*EXERCISE AIM*: In the records below, find the line containing "assert (Hlen : erase_len m 0 = 0)."; give it again exactly, along with every line that follows, and nothing else.

──────────

(** *** The raw write *)

Lemma erase_len_bounds (m : mtd_info) (L : Z) :
  0 <= L < 2 ^ 32 -> 0 < erasesize m < 2 ^ 32 -> 0 <= mtd_size m ->
  0 <= erase_len m L <= mtd_size m
  /\ (L <= mtd_size m -> L <= erase_len m L)
  /\ erase_len m L < L + erasesize m
  /\ (erase_len m L mod erasesize m = 0 \/ erase_len m L = mtd_size m).
Proof.
  intros HL HE HS. rewrite (erase_len_min m L HL HE).
  set (c := ceil_div L (erasesize m)).
  assert (Hge : L <= c * erasesize m).
  { apply (ceil_div_least L (erasesize m) c); lia. }
  assert (Hlt : c * erasesize m < L + erasesize m).
  { subst c. destruct (Z.eq_dec (L mod erasesize m) 0) as [Hz|Hz].
    - rewrite ceil_div_exact by lia. lia.
    - rewrite ceil_div_round_up by lia.
      pose proof (Z.div_mod L (erasesize m) ltac:(lia)).
      pose proof (Z.mod_pos_bound L (erasesize m) ltac:(lia)). nia. }
  repeat split; try lia.
  destruct (Z.min_spec (mtd_size m) (c * erasesize m)) as [[_ ->]|[_ ->]].
  - right. reflexivity.
  - left. apply Z.mod_mul. lia.
Qed.

(** X7: a raw write sends exactly one response: "erase failed" when the
    erase primitive failed, else "write failed" when the program
    primitive failed, else success.  In each case the handle is
    released once, and that release is the last call into the MTD
    subsystem. *)
Theorem raw_write_one_response
    (cmd : cstring) (buf : buffer) (L : Z) (w : world W) (m : mtd_info) :
  resolved (get_mtd_device_by_name E cmd w) = [m] ->
  env_is_sparse E buf = false ->
  erasesize m <> 0 ->
  let w1 := final (get_mtd_device_by_name E cmd w) in
  let er := env_erase E m 0 (erase_len m L) (hw w1) in
  let pr := env_write E m 0 (size_t A L) buf (snd er) in
  let evs := run_events (fastboot_spi_flash_write E A cmd buf L) w in
  responses evs =
    [if nonzero (fst er) then EvFail "erase failed"
     else if nonzero (fst (fst pr)) then EvFail "write failed"
     else EvOkay]
  /\ releases evs = [m]
  /\ device_calls (after_release evs) = [].
Proof.
  intros Hm Hraw HE. cbv zeta.
  destruct (raw_write_events E A cmd buf L w m Hm Hraw HE) as [_ Hev].
  cbv zeta in Hev. rewrite Hev.
  destruct (resolver_events cmd w) as (_ & Hresp & Hrel & _).
  rewrite responses_app, releases_app, Hresp, Hrel.
  rewrite (after_release_app _ _ Hrel).
  destruct (nonzero (fst (env_erase E m 0 (erase_len m L) _)));
    [cbn; repeat split|].
  destruct (nonzero _); cbn; repeat split.
Qed.

(** X8: a raw write of zero bytes erases zero bytes, and when that erase
    succeeds programs zero bytes at offset 0; it still resolves, responds
    and releases like any other raw write. *)
Theorem raw_write_zero_length
    (cmd : cstring) (buf : buffer) (w : world W) (m : mtd_info) :
  resolved (get_mtd_device_by_name E cmd w) = [m] ->
  env_is_sparse E buf = false ->
  erasesize m <> 0 ->
  0 <= mtd_size m ->
  let w1 := final (get_mtd_device_by_name E cmd w) in
  let er := env_erase E m 0 0 (hw w1) in
  let evs := run_events (fastboot_spi_flash_write E A cmd buf 0) w in
  erases evs = [(m, 0, 0)]
  /\ programs evs = (if nonzero (fst er) then [] else [(m, 0, 0)])
  /\ releases evs = [m].
Proof.
  intros Hm Hraw HE HS. cbv zeta.
  destruct (raw_write_events E A cmd buf 0 w m Hm Hraw HE) as [_ Hev].
  cbv zeta in Hev. rewrite Hev.
  assert (Hlen : erase_len m 0 = 0).
  { unfold erase_len. rewrite Z.mod_0_l by exact HE. cbn.
    destruct (Z.gtb_spec 0 (mtd_size m)); [lia|reflexivity]. }
  assert (Hsz : size_t A 0 = 0).
  { unfold size_t, wrap. apply Z.mod_0_l.
    destruct (size_t_width A); discriminate. }
  rewrite Hlen, Hsz.
  destruct (resolver_events cmd w) as (_ & _ & Hrel & Her & Hpr & _).
  rewrite erases_app, programs_app, releases_app, Hrel, Her, Hpr.
  repeat match goal with
         | |- context [if ?b then _ else _] => destruct b
         end; repeat split.
Qed.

──────────

*REPLY*:
  assert (Hlen : erase_len m 0 = 0).
  { unfold erase_len. rewrite Z.mod_0_l by exact HE. cbn.
    destruct (Z.gtb_spec 0 (mtd_size m)); [lia|reflexivity]. }
  assert (Hsz : size_t A 0 = 0).
  { unfold size_t, wrap. apply Z.mod_0_l.
    destruct (size_t_width A); discriminate. }
  rewrite Hlen, Hsz.
  destruct (resolver_events cmd w) as (_ & _ & Hrel & Her & Hpr & _).
  rewrite erases_app, programs_app, releases_app, Hrel, Her, Hpr.
  repeat match goal with
         | |- context [if ?b then _ else _] => destruct b
         end; repeat split.
Qed.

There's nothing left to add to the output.